Bernardhus Van Leer (Note: Also spelled Bernhard or Bernhardus, and Vanleer, von Löhr, von Loehr, or von Lähr.) (1687–January 26, 1790) was a German-American early settler of the Province of Pennsylvania. He worked as a physician and was father of American Revolutionary War Captain Samuel Van Leer.

He built the Barnardus Van Leer House in Marple Township, Pennsylvania, c. 1742 and owned the land in Tredyffrin Township, Pennsylvania, on which his son Isaac built the Van Leer Cabin c. 1800.

==Biography==
Van Leer was born near Isenberg, Germany in the electorate of Hesse to Johann George and Mary van Lohr. He emigrated to the Province of Pennsylvania with his family at age 11 in 1698. During his youth, he was sent back to Europe to be educated as a physician.

As an adult, he traveled to Germany and studied medicine for several years. He returned to Pennsylvania and opened a medical practice in Chester County. Van Leer maintained an exclusive office practice, which was unique for the time.

Van Leer built the Barnardus Van Leer House in Marple Township, Pennsylvania, c. 1742 with assistance from his father in law.
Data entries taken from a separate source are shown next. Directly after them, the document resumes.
Lemma batch_entry (nextId : nat) (t : BlockType) (b : list BlockKey) :
  (∃ m, m ∈ (buildChunkMesh wd chunkX chunkZ nextId).1 ∧
        meshBlockType m = t ∧ blocks m = b) ↔
  b ≠ [] ∧ b = filter (shownAs wd t) (chunkCells chunkX chunkZ).
Proof.
  assert (Hentry : (t, b) ∈ batchEntry <$> (buildChunkMesh wd chunkX chunkZ nextId).1 ↔
                   b ≠ [] ∧ b = filter (shownAs wd t) (chunkCells chunkX chunkZ)).
  { rewrite buildChunkMesh_entries, list_elem_of_filter, elem_of_objectEntries.
    rewrite lookup_collectBlocks. cbn [snd].
    destruct (decide (filter (shownAs wd t) (chunkCells chunkX chunkZ) = []))
      as [Hnil|Hnil].
    - split; [by intros [_ ?]|]. intros [Hb ->]. done.
    - split; [intros [Hb [= <-]]; done|]. intros [Hb ->]. done. }
  rewrite <- Hentry, list_elem_of_fmap. unfold batchEntry. split.
  - intros (m & Hm & <- & <-). by exists m.
  - intros (m & [= -> ->] & Hm). by exists m.
Qed.

Lemma occurrences_entries (c : BlockKey) (ts : list BlockType) :
  length (filter (λ c', c' = c)
            (filter (λ e : BlockType * list BlockKey, e.2 ≠ [])
               (omap (λ t, (λ v, (t, v)) <$> collectBlocks wd chunkX chunkZ !! t) ts)
             ≫= snd)) =
  sum_list ((λ t, length (filter (λ c', c' = c)
                            (filter (shownAs wd t) (chunkCells chunkX chunkZ))))
              <$> ts).
Proof.
  induction ts as [|t ts IH]; [done|].
  cbn [omap list_omap fmap list_fmap sum_list sum_list_with].
  rewrite lookup_collectBlocks.
  destruct (decide (filter (shownAs wd t) (chunkCells chunkX chunkZ) = []))
    as [Hnil|Hnil].
  - cbn [fmap option_fmap option_map]. unfold id.
    rewrite Hnil, filter_nil. cbn [length]. by rewrite Nat.add_0_l.
  - cbn [fmap option_fmap option_map]. unfold id.
    rewrite filter_cons_True by done. rewrite bind_cons, filter_app, length_app.
    cbn [snd]. f_equal. apply IH.
Qed.

Lemma occurrences_shown (nextId : nat) (c : BlockKey) (ty : BlockType) :
  c ∈ chunkCells chunkX chunkZ → shownAs wd ty c →
  occurrences c (buildChunkMesh wd chunkX chunkZ nextId).1 = 1%nat.
Proof.
  intros Hc Hs. unfold occurrences.
  replace ((buildChunkMesh wd chunkX chunkZ nextId).1 ≫= blocks)
    with ((batchEntry <$> (buildChunkMesh wd chunkX chunkZ nextId).1) ≫= snd)
    by (by rewrite list_fmap_bind).
  rewrite buildChunkMesh_entries. unfold objectEntries.
  rewrite occurrences_entries.
  assert (Hone : ∀ t,
    length (filter (λ c', c' = c)
              (filter (shownAs wd t) (chunkCells chunkX chunkZ))) =
    if decide (t = ty) then 1%nat else 0%nat).
  { intros t. rewrite filter_eq_filter.
    destruct (decide (t = ty)) as [->|Hne].
    - rewrite decide_True by done.
      apply filter_eq_NoDup; [apply NoDup_chunkCells|done].
    - rewrite decide_False; [done|]. intros (Ht & _). apply Hne.
      destruct Hs as (Hty & _). congruence. }
  cbn [fmap list_fmap]. rewrite !Hone.
  destruct Hs as (_ & Hair & _). by destruct ty.
Qed.

(** C2.  For every voxel of the footprint and height range of a chunk
    whose type is not [AIR]: it is listed in a batch of [buildChunkMesh]
    if and only if at least one of its six face-adjacent neighbours
    resolves to [AIR]; when it is, it is listed exactly once over all the
    batches and every batch that lists it has the block type of the voxel;
    when all six neighbours are not [AIR], no batch lists it. *)
Theorem C2_face_culling (nextId : nat) (x y z : Z) :
  let batches := (buildChunkMesh wd chunkX chunkZ nextId).1 in
  let ty := getBlock wd (inject_Z x) (inject_Z y) (inject_Z z) in
  chunkX * CHUNK_SIZE ≤ x < chunkX * CHUNK_SIZE + CHUNK_SIZE →
  chunkZ * CHUNK_SIZE ≤ z < chunkZ * CHUNK_SIZE + CHUNK_SIZE →
  0 ≤ y < CHUNK_HEIGHT →
  ty ≠ AIR →
  ((∃ m, m ∈ batches ∧ (x, y, z) ∈ blocks m) ↔ hasAirNeighbour wd x y z) ∧
  (hasAirNeighbour wd x y z →
   occurrences (x, y, z) batches = 1%nat ∧
   (∃ m, m ∈ batches ∧ (x, y, z) ∈ blocks m ∧ meshBlockType m = ty) ∧
   ∀ m, m ∈ batches → (x, y, z) ∈ blocks m → meshBlockType m = ty) ∧
  (¬ hasAirNeighbour wd x y z →
   ∀ m, m ∈ batches → (x, y, z) ∉ blocks m).
Proof.
  intros batches ty Hx Hz Hy Hty.
  assert (Hcell : (x, y, z) ∈ chunkCells chunkX chunkZ)
    by (by apply elem_of_chunkCells).
  assert (Hlisted : ∀ m, m ∈ batches → (x, y, z) ∈ blocks m →
                         meshBlockType m = ty ∧ hasAirNeighbour wd x y z).
  { intros m Hm Hin.
    assert (Hb : blocks m ≠ [] ∧
                 blocks m = filter (shownAs wd (meshBlockType m))
                              (chunkCells chunkX chunkZ)).
    { apply (batch_entry nextId). by exists m. }
    destruct Hb as [_ Hb]. rewrite Hb in Hin.
    apply list_elem_of_filter in Hin as [(Ht & _ & Hexp) _].
    split; [by symmetry|]. by apply hasExposedFace_true. }
  assert (Hshown : hasAirNeighbour wd x y z → shownAs wd ty (x, y, z)).
  { intros Hexp. split; [done|]. split; [done|]. by apply hasExposedFace_true. }
  assert (Hbatch : hasAirNeighbour wd x y z →
                   ∃ m, m ∈ batches ∧ (x, y, z) ∈ blocks m ∧ meshBlockType m = ty).
  { intros Hexp%Hshown.
    assert (Hin : (x, y, z) ∈ filter (shownAs wd ty) (chunkCells chunkX chunkZ))
      by (by apply list_elem_of_filter).
    destruct (proj2 (batch_entry nextId ty
                (filter (shownAs wd ty) (chunkCells chunkX chunkZ))))
      as (m & Hm & Hmt & Hmb).
    { split; [|done]. intros Hnil. rewrite Hnil in Hin.
      by apply elem_of_nil in Hin. }
    exists m. split; [done|]. split; [by rewrite Hmb|done]. }
  split; [|split].
  - split.
    + intros (m & Hm & Hin). by apply (Hlisted m).
    + intros (m & Hm & Hin & _)%Hbatch. by exists m.
  - intros Hexp. split; [|split].
    + by apply (occurrences_shown nextId _ ty), Hshown.
    + by apply Hbatch.
    + intros m Hm Hin. by apply (Hlisted m).
  - intros Hnot m Hm Hin. apply Hnot. by apply (Hlisted m).
Qed.

End MesherCorrect.

Lemma C2_face_culling_witness :
  (0 * CHUNK_SIZE ≤ 0 < 0 * CHUNK_SIZE + CHUNK_SIZE) ∧
  (0 ≤ 0 < CHUNK_HEIGHT) ∧
  getBlock (worldData (world oneBlockGame))
    (inject_Z 0) (inject_Z 0) (inject_Z 0) ≠ AIR ∧
  (let wd := worldData (world oneBlockGame) in
   let batches := (buildChunkMesh wd 0 0 7).1 in
   let ty := getBlock wd (inject_Z 0) (inject_Z 0) (inject_Z 0) in
   ((∃ m, m ∈ batches ∧ (0, 0, 0) ∈ blocks m) ↔ hasAirNeighbour wd 0 0 0) ∧
   (hasAirNeighbour wd 0 0 0 →
    occurrences (0, 0, 0) batches = 1%nat ∧
    (∃ m, m ∈ batches ∧ (0, 0, 0) ∈ blocks m ∧ meshBlockType m = ty) ∧
    ∀ m, m ∈ batches → (0, 0, 0) ∈ blocks m → meshBlockType m = ty) ∧
   (¬ hasAirNeighbour wd 0 0 0 →
    ∀ m, m ∈ batches → (0, 0, 0) ∉ blocks m)).
Proof.
  assert (Hxz : 0 * CHUNK_SIZE ≤ 0 < 0 * CHUNK_SIZE + CHUNK_SIZE)
    by (vm_compute; split; [discriminate|reflexivity]).
  assert (Hy : 0 ≤ 0 < CHUNK_HEIGHT)
    by (vm_compute; split; [discriminate|reflexivity]).
  assert (Hty : getBlock (worldData (world oneBlockGame))
                  (inject_Z 0) (inject_Z 0) (inject_Z 0) ≠ AIR)
    by (vm_compute; discriminate).
  split; [exact Hxz|]. split; [exact Hy|]. split; [exact Hty|].
  exact (C2_face_culling (worldData (world oneBlockGame)) 0 0 7 0 0 0
           Hxz Hxz Hy Hty).
Defined.

(** * Well-formedness of the chunk table is an invariant *)

Lemma mapSet_wellFormed (cx cz : Z) (ms : list Mesh) (m : list (ChunkKey * Chunk)) :
  chunksWellFormed m → chunksWellFormed (mapSet (cx, cz) (mkChunk ms cx cz) m).
Proof.
  intros Hwf k c. destruct (decide (k = (cx, cz))) as [->|Hne].
  - rewrite mapGet_mapSet_eq. by intros [= <-].
  - rewrite mapGet_mapSet_ne by done. apply Hwf.
Qed.

Lemma newGame_wellFormed : chunksWellFormed (chunks newGame).
Proof. by intros k c. Qed.

Lemma rebuildChunk_wellFormed (cx cz : Z) (g : Game) :
  chunksWellFormed (chunks g) → chunksWellFormed (chunks (rebuildChunk cx cz g)).
Proof.
  intros Hwf. unfold rebuildChunk.
  destruct (match mapGet (cx, cz) (chunks g) with
            | Some chunk => releaseMeshes (meshes chunk) (scene g) (disposeCalls g)
            | None => (scene g, disposeCalls g)
            end) as [scene1 disposed].
  destruct (buildChunkMesh (worldData (world g)) cx cz (nextObjectId g)) as [ms next].
  by apply mapSet_wellFormed.
Qed.

Lemma removeChunk_wellFormed (cx cz : Z) (g : Game) :
  chunksWellFormed (chunks g) → chunksWellFormed (chunks (removeChunk cx cz g)).
Proof.
  intros Hwf. unfold removeChunk.
  destruct (mapGet (cx, cz) (chunks g)) as [chunk|]; [|done].
  destruct (releaseMeshes (meshes chunk) (scene g) (disposeCalls g)).
  by apply mapDelete_wellFormed.
Qed.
In 1759, Van Leer purchased 109 acres in what is now Treddyffrin Township, Pennsylvania.

==Personal life==
Van Leer married Mary Branson, the daughter of wealthy merchant, William Branson, who owned the historical Warrenpoint William Branson House and was a leader in the colonial iron industry Together Bernardhus and Mary had five children. Mary died and Van Leer took a second wife and together they had an additional nine children.
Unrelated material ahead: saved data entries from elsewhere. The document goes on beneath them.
(** * gwda: protocol transport and response decoding

    A shallow embedding of the decision logic of [gwda.go]: the
    identifier resolver ([elementIDFromValue]), the selector encoder
    ([BySelector.getUsingAndValue]), the element type rendering
    ([ElementType.String]), the response decoder ([rawResponse] and its
    [valueConvertTo...] methods) and the status rule of [executeHTTP].

    Go [string] is modelled by [string] (a sequence of 8-bit characters),
    Go [[]byte] by [list ascii], Go [map[string]string] by
    [gmap string string]. *)

From Stdlib Require Import NArith ZArith Lia Ascii String List.
From stdpp Require Import gmap strings list fin_maps.

Set Warnings "-register-all".
Open Scope string_scope.

(** ** Identifier resolver *)

Module Resolver.

(** [legacyWebElementIdentifier] and [webElementIdentifier]. *)
Definition legacyWebElementIdentifier : string := "ELEMENT".
Definition webElementIdentifier : string := "element-6066-11e4-a52e-4f735466cecf".

(** One iteration of the loop body: [if v, ok := val[key]; ok && v != ""]. *)
Definition nonEmptyAt (val : gmap string string) (key : string) : option string :=
  match val !! key with
  | Some v => if decide (v = "") then None else Some v
  | None => None
  end.

(** The [for _, key := range keys] loop with its early [return v]. *)
Fixpoint firstNonEmpty (val : gmap string string) (keys : list string) : string :=
  match keys with
  | [] => ""
  | key :: rest =>
      match nonEmptyAt val key with
      | Some v => v
      | None => firstNonEmpty val rest
      end
  end.

Definition elementIDFromValue (val : gmap string string) : string :=
  firstNonEmpty val [webElementIdentifier; legacyWebElementIdentifier].

End Resolver.

(** ** Element type flag set *)

Module ElementTypes.
(** Without that proviso a claim can stay unpublished: a thread that drops a
    claim takes the keys, another claims a second ALPN and publishes, and the
    first then publishes what it had. Nothing is left to do, the second ALPN is
    held, and the endpoint does not negotiate it. *)
Lemma stale_publication_hides_a_claim negotiated :
  ∃ s, rtc (dispatch_step negotiated false) started s ∧ publishing s = [] ∧
    claim <$> live s = [[x62]] ∧ alpns (registry s) = ∅.
Proof.
  eexists. split.
  { etrans; [apply (register_run _ _ [x61]); reflexivity|].
    eapply rtc_l; [apply (step_release _ _ _ []); [done|by right]|].
    eapply rtc_l; [apply (step_collect _ _ _ _ _ [])|].
    eapply rtc_l; [apply (step_claim _ _ [x62]); [done|reflexivity]|].
    eapply rtc_l; [apply (step_collect _ _ _ _ _ [_])|].
    eapply rtc_l; [apply (step_publish _ _ _ _ _ [_])|].
    eapply rtc_l; [apply (step_publish _ _ _ _ _ [])|]. apply rtc_refl. }
  by vm_compute.
Qed.

(** C21: connections are routed by the protocol both sides settled on. Whatever
    the order of claims, releases, publications, refusals, handshakes and sends,
    a connection waiting at a live registration negotiated that registration's
    ALPN; a connection routed before a claim was released never turns up at a
    registration for another protocol. *)
Theorem connections_reach_their_protocol negotiated s g ch c :
  rtc (dispatch_step negotiated false) started s →
  g ∈ live s → inbounds (registry s) !! incoming g = Some ch → c ∈ queue ch →
  negotiated c = claim g.
Proof.
  intros (owner & [Ha Hl Hnd Hdom Hown Hfl Hfr Hq Hf])%routed_reachable Hg Hch Hc.
  pose proof (Hq _ _ _ Hch Hc) as H1. apply Hl, Hown in Hg. cbn in Hg. congruence.
Qed.

Lemma connections_reach_their_protocol_witness :
  let neg := (λ c : Conn, if decide (c = 7%nat) then [x61] else [x62]) in
  neg 7%nat = claim (mk_registration [x61] 0 0).
Proof.
  intros neg.
  set (r1 := (register_alpn [x61] start).1).
  set (r2 := (register_alpn [x62] r1).1).
  refine (connections_reach_their_protocol neg
    (mk_system (dispatch_send 0%nat 7%nat r2) [mk_registration [x62] 1 1; mk_registration [x61] 0 0]
      [] [])
    (mk_registration [x61] 0 0) (mk_chan [7%nat] true) 7%nat _ _ _ _).
  - etrans; [apply (register_run _ _ [x61]); reflexivity|].
    etrans; [apply (register_run _ _ [x62]); reflexivity|].
    eapply rtc_l; [apply (step_route _ _ _ _ _ _ 7%nat); reflexivity|].
    eapply rtc_l; [apply (step_send _ _ _ _ [] 0%nat 7%nat [])|]. apply rtc_refl.
  - right; left.
  - reflexivity.
  - left.
Defined.
(** ** Reading back what a stream writer wrote *)

(** The bytes of one frame, and of a whole stream. *)
Definition frame_bytes (frame : bytes) : bytes :=
  put_u32 (to_u32 (len frame)) ++ frame.

Definition stream_bytes (channel : Z) (frames : list bytes) : bytes :=
  put_i32 channel ++ mjoin (frame_bytes <$> frames).

#[global] Arguments frame_bytes : simpl never.
#[global] Arguments stream_bytes : simpl never.

(** What one frame becomes on the receiving side. *)
Definition deliver (peer channel : Z) (r : Reader) (frame : bytes) : Reader :=
  snd (route_frame peer channel frame r).

Definition with_unread (b : bytes) (r : Reader) : Reader :=
  mk_reader b (events r) (internal r).

Definition receivers_alive (r : Reader) : Prop :=
  receiver_alive (events r) = true ∧ receiver_alive (internal r) = true.

Lemma read_exact_app b rest : read_exact (len b) (b ++ rest) = Some (b, rest).
Proof.
  unfold read_exact. rewrite decide_True by (rewrite len_app; pose proof (len_nonneg rest); lia).
  replace (Z.to_nat (len b)) with (length b) by (unfold len; lia).
  by rewrite take_app_length, drop_app_length.
Qed.

Lemma read_exact_short n b : len b < n → read_exact n b = None.
Proof. intros. unfold read_exact. by rewrite decide_False by lia. Qed.

Lemma route_frame_alive peer channel frame r :
  receivers_alive r →
  route_frame peer channel frame r = (true, deliver peer channel r frame)
  ∧ receivers_alive (deliver peer channel r frame)
  ∧ unread (deliver peer channel r frame) = unread r.
Proof.
  intros [He Hi]. unfold deliver, route_frame, receivers_alive, chan_send.
  case_decide; [destruct (decode frame) as [[c|]|]|]; cbn;
    rewrite ?He, ?Hi; cbn; auto.
Qed.

Lemma deliver_with_unread peer channel r frame b :
  deliver peer channel (with_unread b r) frame = with_unread b (deliver peer channel r frame).
Proof.
  unfold deliver, route_frame, with_unread, chan_send. cbn.
  repeat case_match; simplify_eq; done.
Qed.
Bernardhus' son Samuel Van Leer served as a military officer for the Continental Army during the American Revolutionary War. His other son Benjamin Van Leer became a prominent doctor in Philadelphia.

He was known locally as "the centenarian". He kept his health well into his later years and was known to travel 30 miles by horseback between his properties even at the age of 100. He was beaten by burglars in his home at the age of 102 and never fully recovered from his injuries. He died on January 26, 1790, at the age of 104.

==Legacy==
After Bernardhus's death, his son Isaac built the Van Leer Cabin on the Tredyffrin property that had been deeded to him.